I thought a lot about hip hop and mental illness while I was watching Dirty, a heartfelt new documentary about Ol' Dirty Bastard (ODB). Before he overdosed on cocaine and Tramadol in 2004, ODB was probably the most outlandish member of the Wu-Tang Clan: He spat rhymes with a singsong delivery that dissolved into grunts and gibberish; he interrupted concerts with his bizarre rants; he spoke nervously about government agents following him; and he famously pulled a Kanye before Kanye, storming the Grammy stage in 1998 to declare, "Wu-Tang is for the children!" and complain about how much his outfit cost all while someone else was accepting an award.
While this behavior raised legitimate concerns about ODB's mental stability, hip-hop faces an even bigger issue: Some of our most innovative rappers really do suffer from ailments like clinical depression, bipolar disorder, and drug addiction. Examples can be found throughout the culture — Kanye West and Childish Gambino have both gone through severe depression and contemplated suicide, and DMX recently revealed his struggles with drug addiction and bipolar disorder. Even the legacies of dead rappers, like Tupac Shakur and ODB himself, are marred with questions about their mental health.
Yet hip-hop often encourages these destructive qualities. Activist and journalist William Upski Wimsatt wrote that, through the slang reappropriation of words like "mad" and "ill," hip hop actually "[celebrates] mental illness." It's strange to think that these words may have preserved their original meaning, but, to some extent, they have. How many rappers do we applaud or dismiss as "crazy" without asking if they actually are? How often are we consuming mental illness as entertainment?
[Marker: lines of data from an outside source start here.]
Lemma height_rect_nonneg (vh pw ph : Z) :
  size_ok vh -> size_ok pw -> size_ok ph ->
  (0 <= rw (height_rect vh pw ph))%Z.
Proof.
  intros Hvh Hpw Hph. unfold height_rect. cbn [rw].
  destruct (ratio_rounds pw ph Hpw Hph) as (mr & er & Hr & Hnr & Her & _).
  rewrite Hr.
  destruct (height_value vh mr er Hvh Hnr Her) as (mx & ex & -> & _).
  apply trunc_F2Q.
Qed.

End FloatValue.

(** ** The rectangle and the range of a C [int] *)

Module FitBounds.
Import PyFloat Fit FitSpec FitExact PyFloatFacts FitFacts.

(** On a page that is not rotated the constructor never overflows: the
    rectangle lies in the viewport. *)
Lemma fit_rect_float_built (vw vh pw ph : Z) :
  size_ok vw -> size_ok vh -> size_ok pw -> size_ok ph ->
  QRect_of (fit_rect_float vw vh pw ph) = ok (fit_rect_float vw vh pw ph).
Proof.
  intros Hvw Hvh Hpw Hph. unfold fit_rect_float.
  pose proof Hvw as Hvw'. pose proof Hvh as Hvh'.
  unfold size_ok in Hvw', Hvh'.
  destruct (fgt (ratio vh vw) (ratio ph pw)) eqn:Hgt.
  - destruct (FloatValue.width_rect_exact vw vh pw ph Hvw Hvh Hpw Hph Hgt)
      as (H1 & H2 & _).
    apply QRect_of_ok; try reflexivity; [ rewrite H1 | ]; lia.
  - destruct (FloatValue.height_rect_exact vw vh pw ph Hvw Hvh Hpw Hph Hgt)
      as (H1 & H2 & _).
    apply QRect_of_ok; try reflexivity; [ | rewrite H1 ]; lia.
Qed.

Lemma fitPage_unrotated_ok (vw vh pw ph : Z) :
  size_ok vw -> size_ok vh -> size_ok pw -> size_ok ph ->
  needs_rotation (ratio vh vw) (ratio ph pw) = false ->
  fitPage vw vh pw ph = ok (mkFit false pw ph (fit_rect_float vw vh pw ph)).
Proof.
  intros Hvw Hvh Hpw Hph Hrot.
  rewrite (fitPage_ok vw vh pw ph Hvw Hvh Hpw Hph), Hrot.
  rewrite (fit_rect_float_built vw vh pw ph Hvw Hvh Hpw Hph). reflexivity.
Qed.

Lemma fits_device_sides (vw vh pw ph : Z) :
  size_ok vw -> size_ok vh -> size_ok pw -> size_ok ph ->
  fits_device vw vh pw ph = true ->
  vw * pw <= (2 ^ 31 - 1) * ph /\ vh * ph <= (2 ^ 31 - 1) * pw.
Proof.
  unfold size_ok, fits_device. intros Hvw Hvh Hpw Hph H.
  apply Z.leb_le in H. change (2 ^ 31 - 1) with 2147483647 in *.
  pose proof (Z.le_max_l vw vh). pose proof (Z.le_max_r vw vh).
  pose proof (Z.le_max_l pw ph). pose proof (Z.le_max_r pw ph).
  pose proof (Z.le_min_l pw ph). pose proof (Z.le_min_r pw ph).
  set (V := Z.max vw vh) in *. set (P := Z.max pw ph) in *.
  set (m := Z.min pw ph) in *.
  split; nia.
Qed.

(** On a page that is rotated the constructor does not overflow when the
    bitmap fits the device. *)
Lemma rotated_rect_built (vw vh pw ph : Z) :
  size_ok vw -> size_ok vh -> size_ok pw -> size_ok ph ->
  fits_device vw vh pw ph = true ->
  QRect_of (rotated_rect vw vh pw ph) = ok (rotated_rect vw vh pw ph).
Proof.
  intros Hvw Hvh Hpw Hph Hfit. unfold rotated_rect.
  destruct (fits_device_sides vw vh pw ph Hvw Hvh Hpw Hph Hfit) as [H1 H2].
  pose proof Hvw as Hvw'. pose proof Hvh as Hvh'.
  unfold size_ok in Hvw', Hvh'.
  destruct (fgt (ratio vh vw) (ratio ph pw)).
  - pose proof (FloatValue.width_rect_cint vw ph pw Hvw Hph Hpw H1).
    apply QRect_of_ok; try reflexivity; [ cbn [rw width_rect]; lia | assumption ].
  - pose proof (FloatValue.height_rect_cint vh ph pw Hvh Hph Hpw H2).
    apply QRect_of_ok; try reflexivity; [ assumption | cbn [rh height_rect]; lia ].
Qed.

(** With sizes that fit the device [fitPage] never raises; this is its
    value. *)
Lemma fitPage_fits_ok (vw vh pw ph : Z) :
  size_ok vw -> size_ok vh -> size_ok pw -> size_ok ph ->
  fits_device vw vh pw ph = true ->
  fitPage vw vh pw ph
  = ok (if needs_rotation (ratio vh vw) (ratio ph pw)
        then mkFit true ph pw (rotated_rect vw vh pw ph)
        else mkFit false pw ph (fit_rect_float vw vh pw ph)).
Proof.
  intros Hvw Hvh Hpw Hph Hfit.
  rewrite (fitPage_ok vw vh pw ph Hvw Hvh Hpw Hph).
  rewrite (fit_rect_float_built vw vh pw ph Hvw Hvh Hpw Hph).
  rewrite (rotated_rect_built vw vh pw ph Hvw Hvh Hpw Hph Hfit).
  destruct (needs_rotation (ratio vh vw) (ratio ph pw)); reflexivity.
Qed.

(** The constructor raises nothing but [OverflowError], and what it
    builds is the rectangle it is given. *)
Lemma QRect_of_cases (r : QRect) :
  (QRect_of r = ok r /\ is_cint (rw r) = true /\ is_cint (rh r) = true)
  \/ QRect_of r = throw OverflowError.
Proof.
  destruct r as [x y w h]. unfold QRect_of, QRect_init. cbn [rx ry rw rh].
  destruct (is_cint x), (is_cint y), (is_cint w), (is_cint h); cbn;
    auto.
Qed.

(** Whichever branch computes it, the rectangle sits at the origin, has
    no negative side and spans the viewport in width or in height. *)
Lemma rect_sides (vw vh pw ph : Z) (r : QRect) :
  size_ok vw -> size_ok vh -> size_ok pw -> size_ok ph ->
  r = width_rect vw pw ph \/ r = height_rect vh pw ph ->
  rx r = 0 /\ ry r = 0 /\ (rw r = vw \/ rh r = vh)
  /\ 0 <= rw r /\ 0 <= rh r.
Proof.
  intros Hvw Hvh Hpw Hph [ -> | -> ].
  - pose proof (FloatValue.width_rect_nonneg vw pw ph Hvw Hpw Hph).
    unfold size_ok in Hvw. cbn [rx ry rw width_rect].
    repeat split; auto; lia.
  - pose proof (FloatValue.height_rect_nonneg vh pw ph Hvh Hpw Hph).
    unfold size_ok in Hvh. cbn [rx ry rh height_rect].
    repeat split; auto; lia.
Qed.

End FitBounds.

(** * Facts on traces *)

Section TraceFacts.
Context {E A B : Type}.

Lemma trace_bind (m : M E A) (k : A -> M E B) :
  trace_of (bind m k)
  = trace_of m ++ match outcome_of m with
                  | inr a => trace_of (k a)
                  | inl _ => []
                  end.
Proof.
  destruct m as [t [e | a]]; cbn.
  - rewrite app_nil_r. reflexivity.
  - destruct (k a). reflexivity.
Qed.

Lemma outcome_bind (m : M E A) (k : A -> M E B) :
  outcome_of (bind m k)
  = match outcome_of m with
    | inr a => outcome_of (k a)
    | inl e => inl e
    end.
Proof.
  destruct m as [t [e | a]]; cbn; [ reflexivity | ].
  destruct (k a). reflexivity.
Qed.

End TraceFacts.

(** * Facts on the worker *)

Module WorkerFacts.
Import PyFloat Fit FitSpec Worker WorkerSpec PyFloatFacts FitFacts FitBounds.

Lemma count_app (p : event -> bool) (t u : list event) :
  count p (t ++ u) = (count p t + count p u)%nat.
Proof. unfold count. rewrite filter_app, length_app. reflexivity. Qed.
The music industry remains a key channel for these rappers to profit from their pain. This is old news, of course, and not unique to hip-hop: Artistic success has long been associated with mental anguish. But hip-hop is somewhat different because it's a creative expression rooted in poverty, and not just any poverty: Hip-hop comes from a racialized kind of poverty that crushed black and Latino communities after the de-industrialization of American cities in the late 20th century. Without this, hip-hop wouldn't exist.
Poverty, which birthed the culture we love, is a shameful reminder of the tolls American inequality takes on the physical and psychological circumstances of our lives. Many who have emerged from these environments had inadequate access to mental health treatment growing up, even as they were raised around the same trauma and violence that breeds mental illness in the first place. To this day, rappers reference this poverty to show how "real" they are, and use the language of illness to describe their skills. All the while, we applaud their efforts without thinking twice about the basis of those skills in real pain and suffering.
The next time a rapper goes on a so-called "rant," for example, or storms the stage to interrupt an awards ceremony, don't simply dismiss him/her as "crazy." Make an effort to empathize. Speak up in his/her defense. Try understanding that the behavior might be more than just a narcissistic by-product of fame and celebrity, and that mental illness could be at play. The fact that we must question rappers' mental health in retrospect means we're failing to do so in the moment, and that reinforces our collective ignorance around these issues. Learning about mental illness now means we can better address it moving forward, in hip-hop and beyond. After all, this music should breed understanding — not dismissal.